(** ** Lemmas *)

Lemma and_byte_bit b v st j :
  0 <= b < 8 -> 0 <= j < 64 ->
  Z.testbit (and_byte b v st) j = Z.testbit st j && (Z.testbit v j || negb (j / 8 =? b)).
Proof.
  intros Hb Hj. unfold and_byte. rewrite Z.land_spec, Z.lor_spec, Z.ldiff_spec, Z.shiftl_spec by lia.
  change 18446744073709551615 with (Z.ones 64). rewrite (Z.ones_spec_low 64 j), andb_true_l by lia. do 3 f_equal. change 255 with (Z.ones 8).
  destruct (Z.eqb_spec (j / 8) b) as [<-|Hne].
  - apply Z.ones_spec_low. Z.to_euclidean_division_equations. lia.
  - destruct (Z.ltb_spec (j - 8 * b) 0); [by rewrite Z.testbit_neg_r|]. apply Z.ones_spec_high.
    split; [lia|]. destruct (Z.ltb_spec (j - 8 * b) 8); [|lia]. destruct Hne. symmetry. apply (Z.div_unique j 8 b (j - 8 * b)); lia.
Qed.

Lemma tbl_nonneg l i : Forall is_u64 l -> 0 <= tbl l i.
Proof.
  intros H. unfold tbl. destruct (nth_in_or_default (Z.to_nat i) l 0) as [Hin| ->]; [|lia].
  rewrite List.Forall_forall in H. by apply H in Hin as [].
Qed.

(** Bit [j] of the sample in slot [i]. *)
Definition slot (k : key_globals) (i j : Z) : bool := Z.testbit (tbl k.(g_key_debounce_buffer) i) j.

(** The slots after the first [n] interrupts. *)
Definition slot_after (ps : list (Z -> Z)) (k : key_globals) (r : avr) (n : nat) (i j : Z) : bool :=
  match run_samples (take n ps) k r with Ok (k', _) => slot k' i j | Fault _ => false end.

(** What a trace makes of bit [j] of the state: set only if every slot whose byte is
    read had it set at some moment, cleared only if some slot had it cleared. *)
Definition explained (tr : list access) (k : key_globals) (r : avr) (j : Z) (old new : bool) : Prop :=
  (new = true -> old = true /\ forall i, ReadByte i (j / 8) ∈ tr ->
     exists n, (n <= length (interrupts tr))%nat /\ slot_after (interrupts tr) k r n i j = true) /\
  (new = false -> old = false \/ exists i n, 0 <= i < 10 /\ (n <= length (interrupts tr))%nat /\
     slot_after (interrupts tr) k r n i j = false).

Lemma explained_interrupt p tr k r k1 r1 j old new :
  TIMER0_OVF_vect p k r = Ok (k1, r1) ->
  explained tr k1 r1 j old new -> explained (Interrupt p :: tr) k r j old new.
Proof.
  intros E [H1 H0]. unfold explained. change (interrupts (Interrupt p :: tr)) with (p :: interrupts tr).
  assert (Hsh : forall n i, slot_after (p :: interrupts tr) k r (S n) i j = slot_after (interrupts tr) k1 r1 n i j).
  { intros n i. unfold slot_after. cbn [take run_samples]. by rewrite E, bind_Ok. }
  split; intros H.
  - destruct (H1 H) as [Hs Hall]. split; [done|]. intros i Hi. apply elem_of_cons in Hi as [|Hi]; [done|].
    destruct (Hall i Hi) as (n & Hn & Hx). exists (S n). split; [cbn; lia|]. by rewrite Hsh.
  - destruct (H0 H) as [|(i & n & Hi & Hn & Hx)]; [by left|]. right. exists i, (S n).
    split; [done|]. split; [cbn; lia|]. by rewrite Hsh.
Qed.

Lemma explained_read i b tr k r j st new :
  0 <= i < 10 -> 0 <= b < 8 -> 0 <= j < 64 ->
  explained tr k r j (Z.testbit (and_byte b (tbl k.(g_key_debounce_buffer) i) st) j) new ->
  explained (ReadByte i b :: tr) k r j (Z.testbit st j) new.
Proof.
  intros Hi Hb Hj. rewrite and_byte_bit by done. change (Z.testbit (tbl _ i) j) with (slot k i j). intros [H1 H0].
  unfold explained. change (interrupts (ReadByte i b :: tr)) with (interrupts tr).
  assert (Hz : slot_after (interrupts tr) k r 0 i j = slot k i j) by done. split; intros H.
  - destruct (H1 H) as [Hs Hall]. apply andb_true_iff in Hs as [Hs Hb1]. split; [done|].
    intros i' Hi'. apply elem_of_cons in Hi' as [[= -> <-]|Hi']; [|by apply Hall].
    exists 0%nat. split; [lia|]. rewrite Hz. rewrite Z.eqb_refl in Hb1. by rewrite orb_false_r in Hb1.
  - destruct (H0 H) as [Hs|]; [|by right]. apply andb_false_iff in Hs as [|Hs]; [by left|].
    apply orb_false_iff in Hs as [Hs _]. right. exists i, 0%nat. split; [done|]. split; [lia|]. by rewrite Hz.
Qed.

Lemma and_byte_u64 b v st : 0 <= v -> is_u64 st -> is_u64 (and_byte b v st).
Proof.
  unfold and_byte, is_u64. change 18446744073709551616 with (2 ^ 64). intros Hv Hst. apply land_bound; [lia|].
  apply Z.lor_nonneg. split; [lia|]. apply Z.ldiff_nonneg. lia.
Qed.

■ ■ ■

### ABOUT THIS EXERCISE
Write out, word for word, the line that contains "Lemma explained_read i" and every line after it through the last line of the listing.

### OUTPUT OF THE TASK
Lemma explained_read i b tr k r j st new :
  0 <= i < 10 -> 0 <= b < 8 -> 0 <= j < 64 ->
  explained tr k r j (Z.testbit (and_byte b (tbl k.(g_key_debounce_buffer) i) st) j) new ->
  explained (ReadByte i b :: tr) k r j (Z.testbit st j) new.
Proof.
  intros Hi Hb Hj. rewrite and_byte_bit by done. change (Z.testbit (tbl _ i) j) with (slot k i j). intros [H1 H0].
  unfold explained. change (interrupts (ReadByte i b :: tr)) with (interrupts tr).
  assert (Hz : slot_after (interrupts tr) k r 0 i j = slot k i j) by done. split; intros H.
  - destruct (H1 H) as [Hs Hall]. apply andb_true_iff in Hs as [Hs Hb1]. split; [done|].
    intros i' Hi'. apply elem_of_cons in Hi' as [[= -> <-]|Hi']; [|by apply Hall].
    exists 0%nat. split; [lia|]. rewrite Hz. rewrite Z.eqb_refl in Hb1. by rewrite orb_false_r in Hb1.
  - destruct (H0 H) as [Hs|]; [|by right]. apply andb_false_iff in Hs as [|Hs]; [by left|].
    apply orb_false_iff in Hs as [Hs _]. right. exists i, 0%nat. split; [done|]. split; [lia|]. by rewrite Hz.
Qed.

Lemma and_byte_u64 b v st : 0 <= v -> is_u64 st -> is_u64 (and_byte b v st).
Proof.
  unfold and_byte, is_u64. change 18446744073709551616 with (2 ^ 64). intros Hv Hst. apply land_bound; [lia|].
  apply Z.lor_nonneg. split; [lia|]. apply Z.ldiff_nonneg. lia.
Qed.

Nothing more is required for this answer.